The address field in records of type S9, S8 and S7 specifies the starting address of the code just sent. This is usually not supported by EPROM programmers though. Only development machines will honour these starting addresses.
This field contains 0 or more data bytes. The actual number of data bytes is indicated by the byte count in the beginning of the record. The first data byte is stored in the location indicated by the address in the address field. After that the address is incremented by 1 and the next data byte is stored in that new location. This continues until all bytes are stored.
This field is a one byte (2 hex digits) 1's complement checksum of the entire record. To create the checksum make a 1 byte sum from all fields of the record:
check sum = byte count + all address bytes + all data bytes
Then take the 1's complement of this sum to create the final checksum. The 1's complement is simply inverting all bits. Checking the checksum at the receivers end is done by adding all bytes together including the checksum itself, discarding all carries, and the result must be $FF.

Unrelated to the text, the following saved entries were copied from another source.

(* ===== verification/TxQueue.v ===== *)
(** * The queues and accounts of the transaction pool
      (txpool/queue.go, account.go, slot_gauge.go, lookup_map.go)

    A queue is the slice under the heap operations of Heap.v. Locks are left
    out: every operation holds the locks of the queues it changes from its
    start to its end, so operations of different goroutines do not
    interleave. The gas price of a queued transaction is not nil; [price]
    reads a nil price, on which the comparison would panic, as zero. *)

From stdpp Require Import gmap.
From S2P Require Import Prelude BigInt Types Rlp BlockTypes Heap.
#[local] Open Scope Z_scope.

(** ** queue.go *)

Definition price (tx : Transaction) : Z := default 0 (tGasPrice tx).

(** [minNonceQueue.Less] *)
Definition nonceLess (x y : Transaction) : bool :=
  if tNonce x =? tNonce y then price y <? price x else tNonce x <? tNonce y.

(** [maxPriceQueue.Less] *)
Definition priceLess (x y : Transaction) : bool := Uint64 (price y) <? Uint64 (price x).

Definition accountQueue := list Transaction.

Definition newAccountQueue : accountQueue := [].

Definition push (q : accountQueue) (tx : Transaction) : accountQueue := Push nonceLess q tx.

Definition peek (q : accountQueue) : option Transaction := head q.

Definition pop (q : accountQueue) : option Transaction * accountQueue :=
  match q with
  | [] => (None, q)
  | _ => match Pop nonceLess q with Some (tx, q') => (Some tx, q') | None => (None, q) end
  end.

Definition queue_length (q : accountQueue) : Z := zlen q.

(** The loop of [prune]; every round pops a transaction, so the length of
    the queue bounds the rounds. *)
Fixpoint prune_loop (fuel : nat) (q : accountQueue) (nonce : Z) : list Transaction * accountQueue :=
  match fuel with
  | O => ([], q)
  | S fuel =>
      match peek q with
      | None => ([], q)
      | Some tx =>
          if nonce <=? tNonce tx then ([], q) else
          let '(popped, q) := pop q in
          let '(pruned, q) := prune_loop fuel q nonce in
          (option_list popped ++ pruned, q)
      end
  end.

Definition prune (q : accountQueue) (nonce : Z) : list Transaction * accountQueue :=
  prune_loop (length q) q nonce.

(** [clear] *)
Definition queue_clear (q : accountQueue) : list Transaction * accountQueue := (q, []).

(** [pricedQueue] *)
Definition pricedQueue := list Transaction.
Definition newPricedQueue : pricedQueue := [].
Definition priced_clear (q : pricedQueue) : pricedQueue := [].
Definition priced_push (q : pricedQueue) (tx : Transaction) : pricedQueue := Push priceLess q tx.
Definition priced_pop (q : pricedQueue) : option Transaction * pricedQueue :=
  match q with
  | [] => (None, q)
  | _ => match Pop priceLess q with Some (tx, q') => (Some tx, q') | None => (None, q) end
  end.

(** ** account.go *)

Record account := mkAccount {
  enqueued : accountQueue;
  promoted : accountQueue;
  nextNonce : Z;
  demotions : Z;
  skips : Z;
  maxEnqueued : Z;
}.

Definition getNonce (a : account) : Z := nextNonce a.
Definition setNonce (nonce : Z) (a : account) : account :=
  mkAccount (enqueued a) (promoted a) nonce (demotions a) (skips a) (maxEnqueued a).
Definition set_queues (e p : accountQueue) (a : account) : account :=
  mkAccount e p (nextNonce a) (demotions a) (skips a) (maxEnqueued a).
Definition resetDemotions (a : account) : account :=
  mkAccount (enqueued a) (promoted a) (nextNonce a) 0 (skips a) (maxEnqueued a).
Definition incrementDemotions (a : account) : account :=
  mkAccount (enqueued a) (promoted a) (nextNonce a) (u64 (demotions a + 1)) (skips a) (maxEnqueued a).
Definition resetSkips (a : account) : account :=
  mkAccount (enqueued a) (promoted a) (nextNonce a) (demotions a) 0 (maxEnqueued a).
Definition incrementSkips (a : account) : account :=
  mkAccount (enqueued a) (promoted a) (nextNonce a) (demotions a) (u64 (skips a + 1)) (maxEnqueued a).

(** [a.reset(nonce, promoteCh)]: the pruned transactions, the account a
    promotion is signalled for, and the account. *)
Definition reset (a : account) (nonce : Z)
    : list Transaction * list Transaction * option Address * account :=
  let '(prunedPromoted, p) := prune (promoted a) nonce in
  if nonce <=? getNonce a then (prunedPromoted, [], None, set_queues (enqueued a) p a) else
  let '(prunedEnqueued, e) := prune (enqueued a) nonce in
  let a := setNonce nonce (set_queues e p a) in
  let signal :=
    match peek e with
    | Some first => if tNonce first =? nonce then Some (tFrom first) else None
    | None => None
    end in
  (prunedPromoted, prunedEnqueued, signal, a).

Inductive txpool_error := ErrMaxEnqueuedLimitReached | ErrNonceTooLow.

(** [a.enqueue(tx)] *)
Definition enqueue (a : account) (tx : Transaction) : option txpool_error * account :=
  if queue_length (enqueued a) =? maxEnqueued a then (Some ErrMaxEnqueuedLimitReached, a) else
  if tNonce tx <? getNonce a then (Some ErrNonceTooLow, a) else
  (None, set_queues (push (enqueued a) tx) (promoted a) a).

(** The loop of [promote]: what is promoted and pruned, the queues and the
    next nonce. *)
Fixpoint promote_loop (fuel : nat) (e p : accountQueue) (next : Z)
    : list Transaction * list Transaction * accountQueue * accountQueue * Z :=
  match fuel with
  | O => ([], [], e, p, next)
  | S fuel =>
      match peek e with
      | None => ([], [], e, p, next)
      | Some tx =>
          if negb (tNonce tx =? next) then ([], [], e, p, next) else
          match pop e with
          | (None, e) => ([], [], e, p, next)
          | (Some tx, e) =>
              let p := push p tx in
              let next := u64 (tNonce tx + 1) in
              let '(pr, e) := prune e next in
              let '(promoted, pruned, e, p, next) := promote_loop fuel e p next in
              (tx :: promoted, pr ++ pruned, e, p, next)
          end
      end
  end.

(** [a.promote()]: the promoted and the pruned transactions. *)
Definition promote (a : account) : list Transaction * list Transaction * account :=
  let currentNonce := getNonce a in
  match peek (enqueued a) with
  | None => ([], [], a)
  | Some first =>
      if currentNonce <? tNonce first then ([], [], a) else
      let '(promoted, pruned, e, p, next) :=
        promote_loop (length (enqueued a)) (enqueued a) (promoted a) (tNonce first) in
      let a := set_queues e p a in
      (promoted, pruned, if currentNonce <? next then setNonce next a else a)
  end.

Definition getLowestTx (a : account) : option Transaction :=
  match peek (promoted a) with
  | Some tx => Some tx
  | None => peek (enqueued a)
  end.

(** *** The accounts *)

Record accountsMap := mkAccounts {
  accounts : gmap Address account;
  count : Z;
  maxEnqueuedLimit : Z;
}.

(** [m.initOnce(addr, nonce)] *)
Definition initOnce (m : accountsMap) (addr : Address) (nonce : Z) : account * accountsMap :=
  match accounts m !! addr with
  | Some a => (a, m)
  | None =>
      let a := mkAccount newAccountQueue newAccountQueue nonce 0 0 (maxEnqueuedLimit m) in
      (a, mkAccounts (<[addr := a]> (accounts m)) (u64 (count m + 1)) (maxEnqueuedLimit m))
  end.

Definition accounts_exists (m : accountsMap) (addr : Address) : bool := bool_decide (is_Some (accounts m !! addr)).
Definition accounts_get (m : accountsMap) (addr : Address) : option account := accounts m !! addr.

(** [Range] visits the accounts in some order, here that of [map_to_list]. *)
Definition getPrimaries (m : accountsMap) : list Transaction :=
  omap (λ ka, peek (promoted ka.2)) (map_to_list (accounts m)).

Definition promotedCount (m : accountsMap) : Z :=
  foldr (λ ka n, u64 (queue_length (promoted ka.2) + n)) 0 (map_to_list (accounts m)).

Definition allTxs (m : accountsMap) (includeEnqueued : bool)
    : gmap Address (list Transaction) * gmap Address (list Transaction) :=
  (omap (λ a, if queue_length (promoted a) =? 0 then None else Some (promoted a)) (accounts m),
   if includeEnqueued then
     omap (λ a, if queue_length (enqueued a) =? 0 then None else Some (enqueued a)) (accounts m)
   else ∅).

(** ** slot_gauge.go *)

Record slotGauge := mkGauge { height : Z; gmax : Z }.

Definition highPressureMark : Z := 80.

Definition gauge_read (g : slotGauge) : Z := height g.
Definition increase (g : slotGauge) (slots : Z) : slotGauge := mkGauge (u64 (height g + slots)) (gmax g).

(** [^(slots - 1)] is the complement of the wrapped difference. *)
Definition decrease (g : slotGauge) (slots : Z) : slotGauge :=
  mkGauge (u64 (height g + (2 ^ 64 - 1 - u64 (slots - 1)))) (gmax g).

Definition highPressure (g : slotGauge) : bool := u64 (highPressureMark * gmax g) / 100 <? gauge_read g.

(** [txSlotSize] is not declared in the sources. *)
Definition slotsRequired `{Rlp} (txSlotSize : Z) (txs : list Transaction) : Z :=
  foldl (λ slots tx, u64 (slots + u64 (u64 ((Transaction_Size tx).1 + txSlotSize) - 1) / txSlotSize)) 0 txs.

(** ** lookup_map.go *)

Definition lookupMap := gmap Hash Transaction.

Definition lookup_add (m : lookupMap) (tx : Transaction) : bool * lookupMap :=
  match m !! tHash tx with
  | Some _ => (false, m)
  | None => (true, <[tHash tx := tx]> m)
  end.

Definition lookup_remove (m : lookupMap) (txs : list Transaction) : lookupMap :=
  foldl (λ m tx, delete (tHash tx) m) m txs.

Definition lookup_get (m : lookupMap) (hash : Hash) : option Transaction := m !! hash.
(** ** The replacement loop *)

Lemma replaceTx_spec tx txs :
  match replaceTx tx txs with
  | None => ∀ y, y ∈ txs → tNonce y ≠ tNonce tx
  | Some None => ∃ y, y ∈ txs ∧ tNonce y = tNonce tx ∧ price tx ≤ price y
  | Some (Some (l, old)) =>
      ∃ l1 l2, txs = l1 ++ old :: l2 ∧ l = l1 ++ tx :: l2 ∧ tNonce old = tNonce tx ∧ price old < price tx
  end.
Proof.
  induction txs as [|y txs IH]; cbn; [by intros y ?%elem_of_nil|].
  destruct (Z.eqb_spec (tNonce y) (tNonce tx)) as [E|E].
  - destruct (Z.ltb_spec (price y) (price tx)) as [Hlt|Hge].
    + by exists [], txs.
    + exists y. split; [by left|lia].
  - destruct (replaceTx tx txs) as [[[l old]|]|].
    + destruct IH as (l1 & l2 & -> & -> & ? & ?). by exists (y :: l1), l2.
    + destruct IH as (z & Hz & ?). exists z. split; [by right|done].
    + intros z [->|Hz]%elem_of_cons; [done|by apply IH].
Qed.

(** ** The invariant *)

Section invariant.
Context `{TxMembers}.

Definition in_pool (p : gmap Address (list Transaction)) (tx : Transaction) : Prop :=
  ∃ addr txs, p !! addr = Some txs ∧ tx ∈ txs.

Record entry_ok (limit : Z) (addr : Address) (txs : list Transaction) : Prop := {
  eo_nonempty : txs ≠ [];
  eo_sorted : StronglySorted nonce_lt txs;
  eo_valid : ∀ tx, tx ∈ txs → Sender tx = Some addr ∧ validateTransaction tx limit = None;
}.

Record pool_ok (tp : TxPool) : Prop := {
  po_entries : ∀ addr txs, pending tp !! addr = Some txs → entry_ok (blockGasLimit tp) addr txs;
  po_index : ∀ h tx, poolTxs tp !! h = Some tx ↔ txHash tx = h ∧ in_pool (pending tp) tx;
  po_size : Z.of_nat (size (poolTxs tp)) ≤ MaxTxPoolSize;
}.

(** Operations that only drop transactions: those that [keep] admits stay,
    in both indices. *)
Lemma pool_ok_shrink tp p a (keep : Transaction → Prop) :
  pool_ok tp →
  (∀ addr txs, p !! addr = Some txs → entry_ok (blockGasLimit tp) addr txs) →
  (∀ tx, in_pool p tx ↔ in_pool (pending tp) tx ∧ keep tx) →
  (∀ h tx, a !! h = Some tx ↔ poolTxs tp !! h = Some tx ∧ keep tx) →
  pool_ok (set_txs p a tp).
Proof.
  intros [He Hi Hs] Hp Hin Ha. split; cbn; [done| |].
  - intros h tx. rewrite Ha, Hi, Hin. tauto.
  - etrans; [|exact Hs]. apply inj_le, map_subseteq_size, map_subseteq_spec. intros h tx. rewrite Ha. tauto.
Qed.

(** An entry of the pool with some of its transactions dropped. *)
Lemma entry_ok_filter limit addr txs f :
  entry_ok limit addr txs → List.filter f txs ≠ [] → entry_ok limit addr (List.filter f txs).
Proof.
  intros [Hne Hs Hv] Hf. split; [done|by apply strict_filter|].
  intros tx [Htx _]%elem_of_List_filter. by apply Hv.
Qed.

Lemma keepTxs_spec f txs l : keepTxs f txs = Some l ↔ l = List.filter f txs ∧ l ≠ [].
Proof. unfold keepTxs. destruct (List.filter f txs) as [|x l'] eqn:E; naive_solver. Qed.

(** The index without the dropped transactions. *)
Lemma dropTxs_spec f txs a h tx :
  dropTxs f txs a !! h = Some tx ↔ a !! h = Some tx ∧ ∀ y, y ∈ txs → txHash y = h → f y = true.
Proof.
  unfold dropTxs. revert a. induction txs as [|x txs IH]; intros a; cbn [foldl].
  - split; [|tauto]. intros Ha. split; [done|]. by intros y ?%elem_of_nil.
  - rewrite IH. setoid_rewrite elem_of_cons. destruct (f x) eqn:Ef.
    + split; [intros [? Hall]|naive_solver]. split; [done|]. intros y [->|Hy] E; [done|by apply Hall].
    + rewrite lookup_delete_Some. split.
      * intros [[Hne ?] Hall]. split; [done|]. intros y [->|Hy] E; [done|by apply Hall].
      * intros [? Hall]. split; [|naive_solver]. split; [|done]. intros E.
        specialize (Hall x (or_introl eq_refl) E). congruence.
Qed.

(** A transaction of the pool is found under its own sender, and its hash is
    no other's. *)
Lemma pool_in_sender tp tx : pool_ok tp → in_pool (pending tp) tx →
  ∃ from txs, Sender tx = Some from ∧ pending tp !! from = Some txs ∧ tx ∈ txs.
Proof.
  intros [He _ _] (addr & txs & Hp & Htx). exists addr, txs. split; [|done].
  by apply (eo_valid _ _ _ (He _ _ Hp)).
Qed.

Lemma pool_hash_inj tp x y : pool_ok tp → in_pool (pending tp) x → in_pool (pending tp) y → txHash x = txHash y → x = y.
Proof.
  intros [_ Hi _] Hx Hy E.
  assert (poolTxs tp !! txHash x = Some x) as H1 by by apply Hi.
  assert (poolTxs tp !! txHash x = Some y) as H2 by by apply Hi. congruence.
Qed.

Lemma pruneRejected_ok tp : pool_ok tp → pool_ok (pruneRejectedTxs tp).
Proof. unfold pruneRejectedTxs. case_match; [|done]. by intros []. Qed.

Lemma reject_ok tx tp : pool_ok tp → pool_ok (reject tx tp).
Proof. by intros []. Qed.

(** *** One entry of the index by sender *)

Section entries.
Context (limit : Z) (p : gmap Address (list Transaction)).
Context (Hp : ∀ addr txs, p !! addr = Some txs → entry_ok limit addr txs).

Definition entry_of (addr : Address) : list Transaction := default [] (p !! addr).

Lemma in_entry addr tx : tx ∈ entry_of addr ↔ in_pool p tx ∧ Sender tx = Some addr.
Proof.
  unfold entry_of. split.
  - destruct (p !! addr) as [l|] eqn:E; cbn; [|by intros ?%elem_of_nil].
    intros Hl. split; [by exists addr, l|by apply (eo_valid _ _ _ (Hp _ _ E))].
  - intros [(addr' & l & Hl & Htx) Hsd]. destruct (eo_valid _ _ _ (Hp _ _ Hl) tx Htx) as [E _].
    simplify_eq. by rewrite Hl.
Qed.

Lemma entry_sorted addr : StronglySorted nonce_lt (entry_of addr).
Proof. unfold entry_of. destruct (p !! addr) eqn:E; [by apply (Hp _ _ E)|constructor]. Qed.

Lemma in_pool_insert from l tx :
  in_pool (<[from := l]> p) tx ↔ tx ∈ l ∨ in_pool p tx ∧ Sender tx ≠ Some from.
Proof.
  split.
  - intros (addr & txs & Ha & Htx). apply lookup_insert_Some in Ha as [[<- <-]|[Hne Ha]]; [by left|]. right.
    split; [by exists addr, txs|]. destruct (eo_valid _ _ _ (Hp _ _ Ha) tx Htx). congruence.
  - intros [Htx|[(addr & txs & Ha & Htx) Hsd]].
    + exists from, l. by rewrite lookup_insert_eq.
    + exists addr, txs. destruct (eo_valid _ _ _ (Hp _ _ Ha) tx Htx). by rewrite lookup_insert_ne by congruence.
Qed.

Lemma in_pool_delete from tx : in_pool (delete from p) tx ↔ in_pool p tx ∧ Sender tx ≠ Some from.
Proof.
  split.
  - intros (addr & txs & [Hne Ha]%lookup_delete_Some & Htx). split; [by exists addr, txs|].
    destruct (eo_valid _ _ _ (Hp _ _ Ha) tx Htx). congruence.
  - intros [(addr & txs & Ha & Htx) Hsd]. exists addr, txs. destruct (eo_valid _ _ _ (Hp _ _ Ha) tx Htx).
    by rewrite lookup_delete_ne by congruence.
Qed.

Lemma entries_insert from l addr txs :
  entry_ok limit from l → <[from := l]> p !! addr = Some txs → entry_ok limit addr txs.
Proof. intros Hl [[<- <-]|[_ Ha]]%lookup_insert_Some; [done|by apply Hp]. Qed.

(** The entry without the transactions that [f] refuses. *)
Definition filter_entry (f : Transaction → bool) (addr : Address) : gmap Address (list Transaction) :=
  match keepTxs f (entry_of addr) with Some l => <[addr := l]> p | None => delete addr p end.

Lemma filter_entry_ok f from addr txs : filter_entry f from !! addr = Some txs → entry_ok limit addr txs.
Proof.
  unfold filter_entry. destruct (keepTxs f (entry_of from)) as [l|] eqn:E.
  - apply keepTxs_spec in E as [-> Hne]. apply entries_insert. unfold entry_of in *.
    destruct (p !! from) as [l|] eqn:Hl; [|done]. apply entry_ok_filter; [by apply Hp|done].
  - intros [_ Ha]%lookup_delete_Some. by apply Hp.
Qed.

Lemma filter_entry_in f from tx :
  in_pool (filter_entry f from) tx ↔ in_pool p tx ∧ (Sender tx = Some from → f tx = true).
Proof.
  assert (tx ∈ List.filter f (entry_of from) ↔ (in_pool p tx ∧ Sender tx = Some from) ∧ f tx = true) as Hf
    by by rewrite elem_of_List_filter, in_entry.
  destruct (decide (Sender tx = Some from)) as [E|E].
  - unfold filter_entry. destruct (keepTxs f (entry_of from)) as [l|] eqn:El.
    + apply keepTxs_spec in El as [-> _]. rewrite in_pool_insert, Hf. naive_solver.
    + rewrite in_pool_delete. unfold keepTxs in El. destruct (List.filter f (entry_of from)); [|done].
      rewrite elem_of_nil in Hf. naive_solver.
  - unfold filter_entry. destruct (keepTxs f (entry_of from)) as [l|] eqn:El.
    + apply keepTxs_spec in El as [-> _]. rewrite in_pool_insert, Hf. naive_solver.
    + rewrite in_pool_delete. naive_solver.
Qed.
End entries.

(** The index by hash follows. *)
Lemma drop_entry_index tp f addr h tx :
  pool_ok tp →
  dropTxs f (entry_of (pending tp) addr) (poolTxs tp) !! h = Some tx ↔
  poolTxs tp !! h = Some tx ∧ (Sender tx = Some addr → f tx = true).
Proof.
  intros Hok. pose proof Hok as [He Hi Hs]. rewrite dropTxs_spec, Hi. split.
  - intros [[Hh Hin] Hall]. split; [done|]. intros Hsd. apply Hall; [by eapply in_entry|done].
  - intros [[Hh Hin] Hk]. split; [done|]. intros y Hy E. eapply in_entry in Hy as [Hy Hsd]; [|done].
    assert (y = tx) as -> by (apply (pool_hash_inj tp); [done..|congruence]). auto.
Qed.

Lemma filter_entry_pool_ok tp f addr a :
  pool_ok tp →
  (∀ h tx, a !! h = Some tx ↔ poolTxs tp !! h = Some tx ∧ (Sender tx = Some addr → f tx = true)) →
  pool_ok (set_txs (filter_entry (pending tp) f addr) a tp).
Proof.
  intros Hok Ha. pose proof Hok as [He Hi Hs].
  apply pool_ok_shrink with (λ tx, Sender tx = Some addr → f tx = true); try done.
  - by apply filter_entry_ok.
  - intros tx. by eapply filter_entry_in.
Qed.

Lemma UpdateNonce_ok tp addr nonce : pool_ok tp → pool_ok (UpdateNonce tp addr nonce).
Proof.
  intros Hok. destruct (filter_entry_pool_ok tp (λ tx, nonce <=? tNonce tx) addr
    (dropTxs (λ tx, nonce <=? tNonce tx) (entry_of (pending tp) addr) (poolTxs tp)) Hok) as [He Hi Hs].
  - intros h tx. by apply drop_entry_index.
  - by split.
Qed.

Lemma fold_dropTxs f (l : list (Address * list Transaction)) a h tx :
  foldl (λ a kv, dropTxs f kv.2 a) a l !! h = Some tx ↔
  a !! h = Some tx ∧ ∀ kv y, kv ∈ l → y ∈ kv.2 → txHash y = h → f y = true.
Proof.
  revert a. induction l as [|kv l IH]; intros a; cbn [foldl].
  - split; [|tauto]. intros Ha. split; [done|]. by intros kv y ?%elem_of_nil.
  - rewrite IH, dropTxs_spec. setoid_rewrite elem_of_cons. naive_solver.
Qed.

Lemma RemoveStale_ok now tp : pool_ok tp → pool_ok (RemoveStale now tp).
Proof.
  intros Hok. pose proof Hok as [He Hi Hs]. unfold RemoveStale. set (keep := λ tx, _).
  set (tp' := set_txs _ _ tp). assert (pool_ok tp') as Hok'.
  { apply pool_ok_shrink with (λ tx, keep tx = true); [done|..].
    - intros addr txs. rewrite lookup_omap. destruct (pending tp !! addr) as [l|] eqn:El; [|done]. cbn.
      intros [-> Hne]%keepTxs_spec. apply entry_ok_filter; [by apply He|done].
    - intros tx. split.
      + intros (addr & txs & Ha & Htx). rewrite lookup_omap in Ha.
        destruct (pending tp !! addr) as [l|] eqn:El; [|done]. cbn in Ha. apply keepTxs_spec in Ha as [-> _].
        apply elem_of_List_filter in Htx as [Htx Hk]. split; [by exists addr, l|done].
      + intros [(addr & l & Hl & Htx) Hk]. exists addr, (List.filter keep l).
        assert (tx ∈ List.filter keep l) as Hin by by apply elem_of_List_filter. split; [|done].
        rewrite lookup_omap, Hl. cbn. apply keepTxs_spec. split; [done|]. intros E. rewrite E in Hin.
        by apply elem_of_nil in Hin.
    - intros h tx. rewrite fold_dropTxs, Hi. split.
      + intros [[Hh Hin] Hall]. split; [done|]. pose proof Hin as (addr & l & Hl & Htx).
        eapply (Hall (addr, l)); [|done|done]. by apply elem_of_map_to_list.
      + intros [[Hh Hin] Hk]. split; [done|]. intros [addr l] y Hl Hy E. apply elem_of_map_to_list in Hl.
        assert (y = tx) as ->; [|done]. apply (pool_hash_inj tp); [done|by exists addr, l|done|congruence]. }
  case_match; [|done]. by destruct (pruneRejected_ok tp' Hok').
Qed.

(** *** Removing by hash *)

Lemma removeHash_filter h txs :
  NoDup (txHash <$> txs) → removeHash h txs = List.filter (λ y, negb (bool_decide (txHash y = h))) txs.
Proof.
  induction txs as [|x txs IH]; intros Hnd; [done|]. cbn in *. apply NoDup_cons in Hnd as [Hnin Hnd].
  case_bool_decide as E; cbn; [|by rewrite IH]. subst h. symmetry. clear IH.
  induction txs as [|y txs IH]; [done|]. cbn in *. rewrite not_elem_of_cons in Hnin. destruct Hnin as [Hne Hnin].
  rewrite bool_decide_eq_false_2 by congruence. cbn. apply NoDup_cons in Hnd as [_ Hnd]. by rewrite IH.
Qed.

Lemma entry_hash_NoDup tp addr : pool_ok tp → NoDup (txHash <$> entry_of (pending tp) addr).
Proof.
  intros Hok. pose proof Hok as [He _ _]. apply NoDup_fmap_2_strong.
  - intros x y Hx Hy. eapply in_entry in Hx as [Hx _], Hy as [Hy _]; [|done..]. by apply (pool_hash_inj tp).
  - eapply NoDup_fmap_1, strict_NoDup. by eapply entry_sorted.
Qed.

Lemma removeTx_ok `{!TxMembersLaws} tp tx : pool_ok tp → pool_ok (removeTx tp tx).
Proof.
  intros Hok. pose proof Hok as [He Hi Hs]. unfold removeTx.
  destruct (poolTxs tp !! txHash tx) as [tx'|] eqn:Etx; [|done].
  apply Hi in Etx as Htx. destruct Htx as [Hh Hin].
  destruct (pool_in_sender tp tx' Hok Hin) as (from & txs & Hsd & _ & _).
  rewrite <- (Sender_hash tx' tx Hh), Hsd. fold (entry_of (pending tp) from).
  rewrite removeHash_filter by by apply entry_hash_NoDup. set (f := λ y, _).
  assert (pool_ok (set_txs (filter_entry (pending tp) f from) (delete (txHash tx) (poolTxs tp)) tp)) as Hok'.
  { apply filter_entry_pool_ok; [done|]. intros h y. rewrite lookup_delete_Some. unfold f. split.
    - intros [Hne Hy]. split; [done|]. intros _. apply Hi in Hy as [Hy _].
      rewrite bool_decide_eq_false_2; [done|congruence].
    - intros [Hy Hk]. split; [|done]. intros <-. assert (y = tx') as -> by congruence.
      specialize (Hk Hsd). by rewrite bool_decide_eq_true_2 in Hk. }
  unfold filter_entry, keepTxs in Hok'. by destruct (List.filter f (entry_of (pending tp) from)).
Qed.

Lemma RemoveTransactions_ok `{!TxMembersLaws} tp txs : pool_ok tp → pool_ok (RemoveTransactions tp txs).
Proof. revert tp. induction txs as [|x txs IH]; intros tp Hok; cbn; [done|]. by apply IH, removeTx_ok. Qed.

(** *** Adding *)

Lemma sortAccount_insert p from l :
  sortAccountTransactions from (<[from := l]> p) = <[from := sortStable l]> p.
Proof.
  unfold sortAccountTransactions. rewrite lookup_insert_eq. cbn [default from_option id].
  destruct (Z.leb_spec (zlen l) 1) as [Hle|Hgt]; [|by rewrite insert_insert_eq].
  destruct l as [|x [|y l]]; [done|done|]. unfold zlen in Hle. cbn in Hle. lia.
Qed.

S113B000576F77212044696420796F7520726561D8 S113B0106C6C7920676F207468726F756768206143 S113B0206C20746861742074726F75626C6520742E S10FB0306F207265616420746869733FCE S9030000FC
In the example above you can see a piece of S19 code with normal 16 bit addressing.
The first 3 lines have 16 bytes of data each, which can be seen by the byte count, the first byte of each line.
In S19 format, the byte count is always 3 higher than the actual number of data bytes in the record.
The 4th line has only 12 bytes because the program is at its end there.
After the byte count on each line you can see the address where the 1st data byte is to be stored.
The begin address of this file is $B000. Remember that the address order within a file is not important.
The actual data bytes follow after the address field.
Finally you see the checksum as the last byte of every record.
If you like you can add all bytes of each line together and the result should be $FF every time.
Note that the address of the last line is also $0000 and that there are no data bytes in this last record.
The address in the End Of File record can be ignored, but could also be used as a start vector to be loaded into the Program Counter of the target system.
S21400B000576F77212044696420796F7520726561D7 S21400B0106C6C7920676F207468726F756768206142 S21400B0206C20746861742074726F75626C6520742D S21000B0306F207265616420746869733FCD S804000000FB
Here you see the same piece of code as in the first example, but this time we use the S28 format. There are only a few differences. As you can see another identifier is used. The byte count is 1 higher than in S19 format because we have one more address byte to send. And because of this change in byte count the checksum is different as well.
S3150000B000576F77212044696420796F7520726561D6 S3150000B0106C6C7920676F207468726F756768206141 S3150000B0206C20746861742074726F75626C6520742C S3110000B0306F207265616420746869733FCC S70500000000FA
Finally I show the same piece of code again, but this time in the S37 format. The same differences as with S28 apply here.